_ACTION ITEM:_ The answer must be every line of the records below that contains the word "induction", copied out.

_DATA SHOWN:_
(* ===== verification/Programs.v ===== *)
(** * Programs with durable effects

    A service method that awaits is a program: a tree of calls to the store, to git and
    to the clock, with what it does after each answer.  Calls fail, other methods run
    between two calls, and the process may stop at any of them; what counts then is the
    state the calls have left behind.  [safe] is the logic of such programs: an
    invariant holds of every state the program can be stopped in, and a postcondition
    when it returns. *)

From S2P Require Export Js.

Section programs.
Context {call : Type → Type}.

Inductive prog (A : Type) : Type :=
| Done (a : A)
| Do {B : Type} (c : call B) (k : result B → prog A).
Arguments Done {A} a.
Arguments Do {A B} c k.

Fixpoint after {A B} (m : prog A) (f : A → prog B) : prog B :=
  match m with
  | Done a => f a
  | Do c k => Do c (λ r, after (k r) f)
  end.

(** An async function: it returns a value or throws. *)
Definition io (A : Type) : Type := prog (result A).

Definition perform {B} (c : call B) : io B := Do c Done.
Definition throw {A} (e : js_error) : io A := Done (Throw e).
Definition lift {A} (r : result A) : io A := Done r.

#[export] Instance io_ret : MRet io := λ A a, Done (Ok a).
#[export] Instance io_bind : MBind io := λ A B f m,
  after m (λ r, match r with Ok a => f a | Throw e => Done (Throw e) end).
#[export] Instance io_fmap : FMap io := λ A B f m, after m (λ r, Done (f <$> r)).

(** [try { m } catch (e) { h(e) }]. *)
Definition try_catch {A} (m : io A) (h : js_error → io A) : io A :=
  after m (λ r, match r with Ok a => Done (Ok a) | Throw e => h e end).

(** [try { m } finally { f }] where a failure of [f] counts only if [m] returned. *)
Definition try_finally {A} (m : io A) (f : io unit) : io A :=
  after m (λ r, after f (λ rf, match r, rf with
                               | Ok a, Throw e => Done (Throw e)
                               | r, _ => Done r
                               end)).

(** ** Runs *)

Section runs.
Context {S : Type} (step : ∀ B, call B → S → result B → S → Prop) (rely : S → S → Prop).

Inductive runs {A} : prog A → S → prog A → S → Prop :=
| runs_here p s : runs p s p s
| runs_others p s s' q t : rely s s' → runs p s' q t → runs p s q t
| runs_call {B} (c : call B) k s r s' q t :
    step B c s r s' → runs (k r) s' q t → runs (Do c k) s q t.

(** Every state the program can be in satisfies [I], and [Q] when it returns. *)
Fixpoint safe {A} (I : S → Prop) (Q : A → S → Prop) (p : prog A) (s : S) : Prop :=
  ∀ s1, rely s s1 → I s1 ∧
    match p with
    | Done a => Q a s1
    | Do c k => ∀ r s2, step _ c s1 r s2 → safe I Q (k r) s2
    end.

Context `{!PreOrder rely}.

Lemma safe_now {A} I Q (p : prog A) s : safe I Q p s →
  I s ∧ match p with Done a => Q a s | Do c k => ∀ r s2, step _ c s r s2 → safe I Q (k r) s2 end.
Proof. intros H. destruct p; apply (H s); reflexivity. Qed.

Lemma safe_rely {A} I Q (p : prog A) s s' : rely s s' → safe I Q p s → safe I Q p s'.
Proof. intros Hr H. destruct p; intros s1 H1; apply (H s1); by transitivity s'. Qed.

Lemma safe_runs {A} I Q (p q : prog A) s t : runs p s q t → safe I Q p s → safe I Q q t.
Proof.
  induction 1 as [p s|p s s' q t Hr _ IH|B c k s r s' q t Hs _ IH]; intros H; [done| |].
  - apply IH. by eapply safe_rely.
  - apply IH. exact (proj2 (safe_now _ _ _ _ H) r s' Hs).
Qed.

Lemma safe_mono {A} (I I' : S → Prop) (Q Q' : A → S → Prop) p s :
  (∀ s, I s → I' s) → (∀ a s, Q a s → Q' a s) → safe I Q p s → safe I' Q' p s.
Proof.
  intros HI HQ. revert s. induction p as [a|B c k IH]; intros s H s1 H1; destruct (H s1 H1) as [H2 H3];
    (split; [by apply HI|]); [by apply HQ|]. intros r s2 Hs. by apply IH, H3.
Qed.

Lemma safe_after {A B} I (R : A → S → Prop) (Q : B → S → Prop) (m : prog A) f s :
  safe I R m s → (∀ a s, R a s → safe I Q (f a) s) → safe I Q (after m f) s.
Proof.
  intros H Hf. revert s H. induction m as [a|C c k IH]; intros s H; cbn [after].
  - apply Hf. exact (proj2 (safe_now _ _ _ _ H)).
  - intros s1 H1. destruct (H s1 H1) as [H2 H3]. split; [done|]. intros r s2 Hs. by apply IH, H3.
Qed.

(** ** Triples *)

(** Assertions that the other methods keep. *)
Class Stable (P : S → Prop) := stable s s' : rely s s' → P s → P s'.

Definition triple {A} (I : S → Prop) (P : S → Prop) (p : prog A) (Q : A → S → Prop) : Prop :=
  ∀ s, P s → safe I Q p s.

Lemma triple_done {A} I P (a : A) (Q : A → S → Prop) :
  Stable P → (∀ s, P s → I s) → (∀ s, P s → Q a s) → triple I P (Done a) Q.
Proof. intros HP HI HQ s Hs s1 H1. assert (P s1) by by eapply HP. auto. Qed.

Lemma triple_do {A B} I P (c : call B) (R : result B → S → Prop) (k : result B → prog A) Q :
  Stable P → (∀ s, P s → I s) → (∀ s r s', P s → step _ c s r s' → R r s') →
  (∀ r, triple I (R r) (k r) Q) → triple I P (Do c k) Q.
Proof.
  intros HP HI HR Hk s Hs s1 H1. assert (P s1) by by eapply HP. split; [by apply HI|].
  intros r s2 Hr. apply (Hk r). eauto.
Qed.

Lemma triple_after {A B} I P (R : A → S → Prop) (m : prog A) (f : A → prog B) Q :
  triple I P m R → (∀ a, triple I (R a) (f a) Q) → triple I P (after m f) Q.
Proof. intros Hm Hf s Hs. eapply safe_after; [by apply Hm|]. intros a s' H. by apply (Hf a). Qed.

Lemma triple_weaken {A} I (P P' : S → Prop) (p : prog A) (Q Q' : A → S → Prop) :
  (∀ s, P s → P' s) → (∀ a s, Q' a s → Q a s) → triple I P' p Q' → triple I P p Q.
Proof. intros HP HQ H s Hs. eapply safe_mono; [done|exact HQ|]. by apply H, HP. Qed.

Lemma triple_ex {A X} I (P : X → S → Prop) (p : prog A) Q :
  (∀ x, triple I (P x) p Q) → triple I (λ s, ∃ x, P x s) p Q.
Proof. intros H s [x Hx]. by eapply H. Qed.

Lemma triple_or {A} I (P P' : S → Prop) (p : prog A) Q :
  triple I P p Q → triple I P' p Q → triple I (λ s, P s ∨ P' s) p Q.
Proof. intros H H' s [?|?]; auto. Qed.

Lemma triple_pure {A} I (φ : Prop) (P : S → Prop) (p : prog A) Q :
  (φ → triple I P p Q) → triple I (λ s, φ ∧ P s) p Q.
Proof. intros H s [? ?]. by apply H. Qed.

(** What a triple says about a program that is run and may be stopped. *)
Lemma triple_runs {A} I P (p : prog A) Q s q t : triple I P p Q → P s → runs p s q t →
  I t ∧ ∀ a, q = Done a → Q a t.
Proof.
  intros H Hs Hr. pose proof (safe_now _ _ _ _ (safe_runs _ _ _ _ _ _ Hr (H s Hs))) as [HI HQ].
  split; [done|]. by intros a ->.
Qed.

(** ** Async functions *)

(** What holds while [I] is kept: [R] when the function returns, [E] when it throws. *)
Definition hoare {A} (I P : S → Prop) (m : io A) (R : A → S → Prop) (E : S → Prop) : Prop :=
  triple I P m (λ r s, match r with Ok a => R a s | Throw _ => E s end).

(** An assertion a function may be stopped in. *)
Class Assertion (I P : S → Prop) := {
  assertion_stable :: Stable P;
  assertion_kept s : P s → I s
}.

Lemma hoare_ret {A} I P `{!Assertion I P} (a : A) (R : A → S → Prop) E : (∀ s, P s → R a s) → hoare I P (mret a) R E.
Proof. intros H. apply triple_done; [apply _|apply assertion_kept|done]. Qed.

Lemma hoare_throw {A} I P `{!Assertion I P} e (R : A → S → Prop) (E : S → Prop) : (∀ s, P s → E s) → hoare I P (throw e) R E.
Proof. intros H. apply triple_done; [apply _|apply assertion_kept|done]. Qed.

Lemma hoare_lift {A} I P `{!Assertion I P} (r : result A) (R : A → S → Prop) (E : S → Prop) :
  (∀ a s, r = Ok a → P s → R a s) → (∀ s, P s → E s) → hoare I P (lift r) R E.
Proof. intros H1 H2. apply triple_done; [apply _|apply assertion_kept|]. destruct r; auto. Qed.

Lemma hoare_bind {A B} I P (m : io A) (f : A → io B) R' R E :
  hoare I P m R' E → (∀ a, hoare I (R' a) (f a) R E) → Assertion I E → hoare I P (m ≫= f) R E.
Proof.
  intros Hm Hf [? HE]. eapply triple_after; [exact Hm|]. intros [a|e]; [apply Hf|]. by apply triple_done.
Qed.

Lemma hoare_fmap {A B} I P (m : io A) (f : A → B) (R : B → S → Prop) E :
  hoare I P m (λ a, R (f a)) E → (∀ a, Assertion I (R (f a))) → Assertion I E → hoare I P (f <$> m) R E.
Proof.
  intros Hm HR HE. eapply triple_after; [exact Hm|]. intros [a|e].
  - destruct (HR a). by apply triple_done.
  - destruct HE. by apply triple_done.
Qed.

Lemma hoare_catch {A} I P (m : io A) h (R : A → S → Prop) E E' :
  hoare I P m R E' → (∀ e, hoare I E' (h e) R E) → (∀ a, Assertion I (R a)) → hoare I P (try_catch m h) R E.
Proof.
  intros Hm Hh HR. eapply triple_after; [exact Hm|]. intros [a|e]; [|apply Hh]. destruct (HR a). by apply triple_done.
Qed.

Lemma hoare_after {A B} I P (m : io A) (f : result A → io B) R R' E E' :
  hoare I P m R' E' → (∀ a, hoare I (R' a) (f (Ok a)) R E) → (∀ e, hoare I E' (f (Throw e)) R E) → hoare I P (after m f) R E.
Proof. intros Hm H1 H2. eapply triple_after; [exact Hm|]. intros [a|e]; [apply H1|apply H2]. Qed.

Lemma hoare_weaken {A} I (P P' : S → Prop) (m : io A) (R R' : A → S → Prop) (E E' : S → Prop) :
  hoare I P' m R' E' → (∀ s, P s → P' s) → (∀ a s, R' a s → R a s) → (∀ s, E' s → E s) → hoare I P m R E.
Proof. intros H HP HR HE. eapply triple_weaken; [exact HP| |exact H]. intros [a|e] s; auto. Qed.

Lemma hoare_call {B} I P `{!Assertion I P} (c : call B) (R : B → S → Prop) (E : S → Prop) :
  (∀ s r s', P s → step _ c s r s' → match r with Ok a => R a s' | Throw _ => E s' end) →
  (∀ a, Assertion I (R a)) → Assertion I E → hoare I P (perform c) R E.
Proof.
  intros H HR HE. eapply triple_do; [apply _|apply assertion_kept|exact H|].
  intros [a|e]; [destruct (HR a)|destruct HE]; by apply triple_done.
Qed.

Lemma hoare_ex {A X} I (P : X → S → Prop) (m : io A) R E : (∀ x, hoare I (P x) m R E) → hoare I (λ s, ∃ x, P x s) m R E.
Proof. apply triple_ex. Qed.
Lemma hoare_or {A} I P P' (m : io A) R E : hoare I P m R E → hoare I P' m R E → hoare I (λ s, P s ∨ P' s) m R E.
Proof. apply triple_or. Qed.

(** A function that keeps an assertion, whether it returns or throws. *)
Definition quiet {A} (I P : S → Prop) (m : io A) : Prop := hoare I P m (λ _, P) P.

Lemma quiet_ret {A} I P `{!Assertion I P} (a : A) : quiet I P (mret a).
Proof. by apply hoare_ret. Qed.
Lemma quiet_throw {A} I P `{!Assertion I P} e : quiet I P (throw (A := A) e).
Proof. by apply hoare_throw. Qed.
Lemma quiet_lift {A} I P `{!Assertion I P} (r : result A) : quiet I P (lift r).
Proof. by apply hoare_lift. Qed.
Lemma quiet_bind {A B} I P `{!Assertion I P} (m : io A) (f : A → io B) :
  quiet I P m → (∀ a, quiet I P (f a)) → quiet I P (m ≫= f).
Proof. intros Hm Hf. by eapply hoare_bind. Qed.
Lemma quiet_fmap {A B} I P `{!Assertion I P} (m : io A) (f : A → B) : quiet I P m → quiet I P (f <$> m).
Proof. intros Hm. apply hoare_fmap; auto. Qed.
Lemma quiet_catch {A} I P `{!Assertion I P} (m : io A) h : quiet I P m → (∀ e, quiet I P (h e)) → quiet I P (try_catch m h).
Proof. intros Hm Hh. by eapply hoare_catch. Qed.
Lemma quiet_after {A B} I P (m : io A) (f : result A → io B) :
  quiet I P m → (∀ r, quiet I P (f r)) → quiet I P (after m f).
Proof. intros Hm Hf. eapply hoare_after; [exact Hm| |]; intros; apply Hf. Qed.

End runs.
End programs.

Arguments prog call A : clear implicits.
Arguments io call A : clear implicits.
Arguments Done {call A} a.
Arguments Do {call A B} c k.

#[export] Instance stable_and {S} (rely : S → S → Prop) P P' :
  Stable rely P → Stable rely P' → Stable rely (λ s, P s ∧ P' s).
Proof. intros H H' s s' Hr []. split; [by eapply H|by eapply H']. Qed.
#[export] Instance stable_or {S} (rely : S → S → Prop) P P' :
  Stable rely P → Stable rely P' → Stable rely (λ s, P s ∨ P' s).
Proof. intros H H' s s' Hr [?|?]; [left; by eapply H|right; by eapply H']. Qed.
#[export] Instance stable_ex {S X} (rely : S → S → Prop) (P : X → S → Prop) :
  (∀ x, Stable rely (P x)) → Stable rely (λ s, ∃ x, P x s).
Proof. intros H s s' Hr [x Hx]. exists x. by eapply H. Qed.
#[export] Instance stable_pure {S} (rely : S → S → Prop) (φ : Prop) : Stable rely (λ _, φ).
Proof. by intros s s' _. Qed.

_WRITTEN ANSWER:_
  induction 1 as [p s|p s s' q t Hr _ IH|B c k s r s' q t Hs _ IH]; intros H; [done| |].
  intros HI HQ. revert s. induction p as [a|B c k IH]; intros s H s1 H1; destruct (H s1 H1) as [H2 H3];
  intros H Hf. revert s H. induction m as [a|C c k IH]; intros s H; cbn [after].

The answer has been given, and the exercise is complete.